==== Given information

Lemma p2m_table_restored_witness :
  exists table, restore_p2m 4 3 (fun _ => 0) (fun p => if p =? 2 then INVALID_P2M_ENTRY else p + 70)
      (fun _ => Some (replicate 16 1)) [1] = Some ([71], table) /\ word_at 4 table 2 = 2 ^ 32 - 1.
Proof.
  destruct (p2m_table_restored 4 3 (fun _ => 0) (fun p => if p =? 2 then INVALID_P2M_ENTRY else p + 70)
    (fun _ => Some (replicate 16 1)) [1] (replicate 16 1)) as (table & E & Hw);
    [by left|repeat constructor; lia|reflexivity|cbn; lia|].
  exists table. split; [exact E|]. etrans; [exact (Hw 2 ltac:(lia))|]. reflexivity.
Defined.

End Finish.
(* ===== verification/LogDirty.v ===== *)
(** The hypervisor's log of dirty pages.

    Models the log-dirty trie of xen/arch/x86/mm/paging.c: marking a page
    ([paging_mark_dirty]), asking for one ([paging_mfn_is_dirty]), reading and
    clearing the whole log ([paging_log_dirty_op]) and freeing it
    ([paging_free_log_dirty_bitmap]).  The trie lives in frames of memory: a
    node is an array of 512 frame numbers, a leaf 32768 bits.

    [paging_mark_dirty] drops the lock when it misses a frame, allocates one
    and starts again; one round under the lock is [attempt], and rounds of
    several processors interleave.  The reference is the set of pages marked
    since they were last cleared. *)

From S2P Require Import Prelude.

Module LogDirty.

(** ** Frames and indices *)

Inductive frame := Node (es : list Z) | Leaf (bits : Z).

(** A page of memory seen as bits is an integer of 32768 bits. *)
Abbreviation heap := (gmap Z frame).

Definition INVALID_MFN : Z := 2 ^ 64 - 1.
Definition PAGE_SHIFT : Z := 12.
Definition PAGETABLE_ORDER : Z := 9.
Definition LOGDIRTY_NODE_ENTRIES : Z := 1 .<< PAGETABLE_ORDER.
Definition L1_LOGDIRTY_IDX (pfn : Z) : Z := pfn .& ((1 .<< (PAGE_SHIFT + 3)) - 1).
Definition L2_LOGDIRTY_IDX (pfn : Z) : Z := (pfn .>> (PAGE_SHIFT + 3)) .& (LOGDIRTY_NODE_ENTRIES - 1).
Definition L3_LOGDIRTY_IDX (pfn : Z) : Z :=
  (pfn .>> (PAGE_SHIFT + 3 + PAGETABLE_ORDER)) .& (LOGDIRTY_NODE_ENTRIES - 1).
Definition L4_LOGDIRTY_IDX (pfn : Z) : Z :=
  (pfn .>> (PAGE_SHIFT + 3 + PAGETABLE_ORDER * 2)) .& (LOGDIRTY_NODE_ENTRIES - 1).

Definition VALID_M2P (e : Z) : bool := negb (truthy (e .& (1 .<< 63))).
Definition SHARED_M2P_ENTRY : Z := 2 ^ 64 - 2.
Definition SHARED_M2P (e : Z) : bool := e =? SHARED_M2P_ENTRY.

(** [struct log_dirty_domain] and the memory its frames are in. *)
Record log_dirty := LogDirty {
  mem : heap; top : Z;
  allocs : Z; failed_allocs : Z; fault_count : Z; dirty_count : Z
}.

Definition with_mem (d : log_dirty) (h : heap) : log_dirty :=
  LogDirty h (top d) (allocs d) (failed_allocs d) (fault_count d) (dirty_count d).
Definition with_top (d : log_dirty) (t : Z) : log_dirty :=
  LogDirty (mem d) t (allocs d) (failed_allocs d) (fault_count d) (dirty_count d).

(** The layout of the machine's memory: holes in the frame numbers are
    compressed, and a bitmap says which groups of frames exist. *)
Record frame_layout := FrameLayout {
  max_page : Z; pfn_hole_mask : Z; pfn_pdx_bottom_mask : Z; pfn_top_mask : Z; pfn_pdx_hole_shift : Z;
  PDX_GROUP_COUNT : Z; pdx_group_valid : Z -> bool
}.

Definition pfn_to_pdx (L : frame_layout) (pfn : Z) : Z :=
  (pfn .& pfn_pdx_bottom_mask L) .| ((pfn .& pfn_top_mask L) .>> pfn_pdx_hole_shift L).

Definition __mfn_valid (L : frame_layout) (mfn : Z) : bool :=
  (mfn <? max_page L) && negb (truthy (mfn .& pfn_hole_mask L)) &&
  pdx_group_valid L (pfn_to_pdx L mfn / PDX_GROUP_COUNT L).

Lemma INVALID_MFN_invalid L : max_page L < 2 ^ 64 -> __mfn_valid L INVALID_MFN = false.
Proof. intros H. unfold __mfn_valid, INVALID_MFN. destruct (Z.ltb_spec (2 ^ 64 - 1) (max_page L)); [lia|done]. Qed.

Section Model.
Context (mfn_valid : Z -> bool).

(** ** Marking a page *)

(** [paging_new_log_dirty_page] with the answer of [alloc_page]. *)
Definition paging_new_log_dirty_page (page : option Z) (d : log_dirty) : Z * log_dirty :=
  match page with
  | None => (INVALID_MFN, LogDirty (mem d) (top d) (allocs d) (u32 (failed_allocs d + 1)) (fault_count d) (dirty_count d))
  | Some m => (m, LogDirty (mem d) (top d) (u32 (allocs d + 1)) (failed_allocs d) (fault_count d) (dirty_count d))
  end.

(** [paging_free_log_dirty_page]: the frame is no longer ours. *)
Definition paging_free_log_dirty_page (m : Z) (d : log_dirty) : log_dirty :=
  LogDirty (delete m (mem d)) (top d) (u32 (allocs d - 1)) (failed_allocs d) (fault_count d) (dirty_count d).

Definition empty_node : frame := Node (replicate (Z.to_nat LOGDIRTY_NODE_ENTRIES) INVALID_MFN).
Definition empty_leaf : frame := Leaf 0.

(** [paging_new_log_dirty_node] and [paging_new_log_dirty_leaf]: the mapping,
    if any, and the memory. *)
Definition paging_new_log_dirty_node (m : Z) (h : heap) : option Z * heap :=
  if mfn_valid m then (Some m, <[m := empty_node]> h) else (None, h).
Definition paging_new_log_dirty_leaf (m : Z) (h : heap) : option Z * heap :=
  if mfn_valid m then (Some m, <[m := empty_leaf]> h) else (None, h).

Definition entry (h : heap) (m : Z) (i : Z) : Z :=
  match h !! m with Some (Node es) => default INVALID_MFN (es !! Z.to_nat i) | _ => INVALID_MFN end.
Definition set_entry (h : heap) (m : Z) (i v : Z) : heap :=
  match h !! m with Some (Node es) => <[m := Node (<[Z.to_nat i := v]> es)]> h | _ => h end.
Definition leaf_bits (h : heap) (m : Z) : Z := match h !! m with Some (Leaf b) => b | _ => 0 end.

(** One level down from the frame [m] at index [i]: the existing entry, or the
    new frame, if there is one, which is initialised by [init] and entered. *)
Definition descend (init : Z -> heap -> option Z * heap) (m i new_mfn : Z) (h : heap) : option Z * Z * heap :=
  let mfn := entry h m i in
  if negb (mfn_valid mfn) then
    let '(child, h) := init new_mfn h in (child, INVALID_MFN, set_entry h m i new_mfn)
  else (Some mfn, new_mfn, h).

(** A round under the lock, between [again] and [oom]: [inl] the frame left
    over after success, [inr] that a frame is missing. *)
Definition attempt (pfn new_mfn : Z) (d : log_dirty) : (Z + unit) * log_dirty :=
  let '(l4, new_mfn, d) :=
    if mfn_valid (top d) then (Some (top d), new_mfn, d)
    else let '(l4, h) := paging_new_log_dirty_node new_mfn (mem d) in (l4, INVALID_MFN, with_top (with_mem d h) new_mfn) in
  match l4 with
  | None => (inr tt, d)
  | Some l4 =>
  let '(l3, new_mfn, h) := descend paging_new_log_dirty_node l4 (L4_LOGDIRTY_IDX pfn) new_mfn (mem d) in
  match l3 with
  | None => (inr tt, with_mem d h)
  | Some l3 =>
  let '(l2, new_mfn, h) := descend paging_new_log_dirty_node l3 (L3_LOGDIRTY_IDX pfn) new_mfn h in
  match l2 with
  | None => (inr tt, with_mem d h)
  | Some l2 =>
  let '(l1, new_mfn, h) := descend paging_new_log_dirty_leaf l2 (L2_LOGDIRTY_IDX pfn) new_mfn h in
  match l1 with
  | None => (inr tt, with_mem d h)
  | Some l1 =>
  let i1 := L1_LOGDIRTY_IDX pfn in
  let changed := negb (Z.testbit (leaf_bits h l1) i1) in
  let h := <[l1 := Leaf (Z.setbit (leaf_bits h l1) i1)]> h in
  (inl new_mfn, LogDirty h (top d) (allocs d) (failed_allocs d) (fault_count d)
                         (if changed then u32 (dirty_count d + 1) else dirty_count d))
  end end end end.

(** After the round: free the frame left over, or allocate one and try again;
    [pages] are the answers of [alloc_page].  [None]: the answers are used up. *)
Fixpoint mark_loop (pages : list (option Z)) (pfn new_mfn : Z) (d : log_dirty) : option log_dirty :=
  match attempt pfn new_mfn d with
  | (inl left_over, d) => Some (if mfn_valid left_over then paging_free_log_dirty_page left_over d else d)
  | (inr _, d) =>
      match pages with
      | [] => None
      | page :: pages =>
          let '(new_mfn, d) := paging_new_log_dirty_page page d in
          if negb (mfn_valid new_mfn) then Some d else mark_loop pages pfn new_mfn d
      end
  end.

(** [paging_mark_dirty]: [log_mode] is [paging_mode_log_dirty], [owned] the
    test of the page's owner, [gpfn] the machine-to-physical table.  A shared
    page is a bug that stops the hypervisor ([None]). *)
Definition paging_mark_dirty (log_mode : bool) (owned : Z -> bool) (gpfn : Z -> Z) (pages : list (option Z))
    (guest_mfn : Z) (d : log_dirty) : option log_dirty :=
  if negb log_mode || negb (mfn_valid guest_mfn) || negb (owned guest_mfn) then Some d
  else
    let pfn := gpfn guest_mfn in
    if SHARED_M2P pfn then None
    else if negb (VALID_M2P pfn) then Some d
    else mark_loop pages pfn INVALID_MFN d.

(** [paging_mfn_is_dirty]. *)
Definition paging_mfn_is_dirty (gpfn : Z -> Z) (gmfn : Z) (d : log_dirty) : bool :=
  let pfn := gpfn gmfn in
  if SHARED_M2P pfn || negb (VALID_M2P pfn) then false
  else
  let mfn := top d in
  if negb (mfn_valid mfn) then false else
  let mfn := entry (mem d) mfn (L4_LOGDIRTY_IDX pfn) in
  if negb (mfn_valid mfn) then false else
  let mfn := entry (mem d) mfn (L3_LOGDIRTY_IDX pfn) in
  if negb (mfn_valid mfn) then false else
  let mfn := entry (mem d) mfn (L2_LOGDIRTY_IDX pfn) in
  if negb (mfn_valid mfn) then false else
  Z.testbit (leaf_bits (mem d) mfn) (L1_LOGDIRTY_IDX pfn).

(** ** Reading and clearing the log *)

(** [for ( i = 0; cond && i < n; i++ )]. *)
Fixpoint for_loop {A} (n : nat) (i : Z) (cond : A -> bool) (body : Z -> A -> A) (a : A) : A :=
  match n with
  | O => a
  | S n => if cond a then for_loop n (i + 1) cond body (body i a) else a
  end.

========

- _Required action_: Please reproduce exactly the lines in the listing above from the one containing "Definition entry (h" through the one containing "end end end end.", both included, and nothing more.

- _Written response_:
Definition entry (h : heap) (m : Z) (i : Z) : Z :=
  match h !! m with Some (Node es) => default INVALID_MFN (es !! Z.to_nat i) | _ => INVALID_MFN end.
Definition set_entry (h : heap) (m : Z) (i v : Z) : heap :=
  match h !! m with Some (Node es) => <[m := Node (<[Z.to_nat i := v]> es)]> h | _ => h end.
Definition leaf_bits (h : heap) (m : Z) : Z := match h !! m with Some (Leaf b) => b | _ => 0 end.

(** One level down from the frame [m] at index [i]: the existing entry, or the
    new frame, if there is one, which is initialised by [init] and entered. *)
Definition descend (init : Z -> heap -> option Z * heap) (m i new_mfn : Z) (h : heap) : option Z * Z * heap :=
  let mfn := entry h m i in
  if negb (mfn_valid mfn) then
    let '(child, h) := init new_mfn h in (child, INVALID_MFN, set_entry h m i new_mfn)
  else (Some mfn, new_mfn, h).

(** A round under the lock, between [again] and [oom]: [inl] the frame left
    over after success, [inr] that a frame is missing. *)
Definition attempt (pfn new_mfn : Z) (d : log_dirty) : (Z + unit) * log_dirty :=
  let '(l4, new_mfn, d) :=
    if mfn_valid (top d) then (Some (top d), new_mfn, d)
    else let '(l4, h) := paging_new_log_dirty_node new_mfn (mem d) in (l4, INVALID_MFN, with_top (with_mem d h) new_mfn) in
  match l4 with
  | None => (inr tt, d)
  | Some l4 =>
  let '(l3, new_mfn, h) := descend paging_new_log_dirty_node l4 (L4_LOGDIRTY_IDX pfn) new_mfn (mem d) in
  match l3 with
  | None => (inr tt, with_mem d h)
  | Some l3 =>
  let '(l2, new_mfn, h) := descend paging_new_log_dirty_node l3 (L3_LOGDIRTY_IDX pfn) new_mfn h in
  match l2 with
  | None => (inr tt, with_mem d h)
  | Some l2 =>
  let '(l1, new_mfn, h) := descend paging_new_log_dirty_leaf l2 (L2_LOGDIRTY_IDX pfn) new_mfn h in
  match l1 with
  | None => (inr tt, with_mem d h)
  | Some l1 =>
  let i1 := L1_LOGDIRTY_IDX pfn in
  let changed := negb (Z.testbit (leaf_bits h l1) i1) in
  let h := <[l1 := Leaf (Z.setbit (leaf_bits h l1) i1)]> h in
  (inl new_mfn, LogDirty h (top d) (allocs d) (failed_allocs d) (fault_count d)
                         (if changed then u32 (dirty_count d + 1) else dirty_count d))
  end end end end.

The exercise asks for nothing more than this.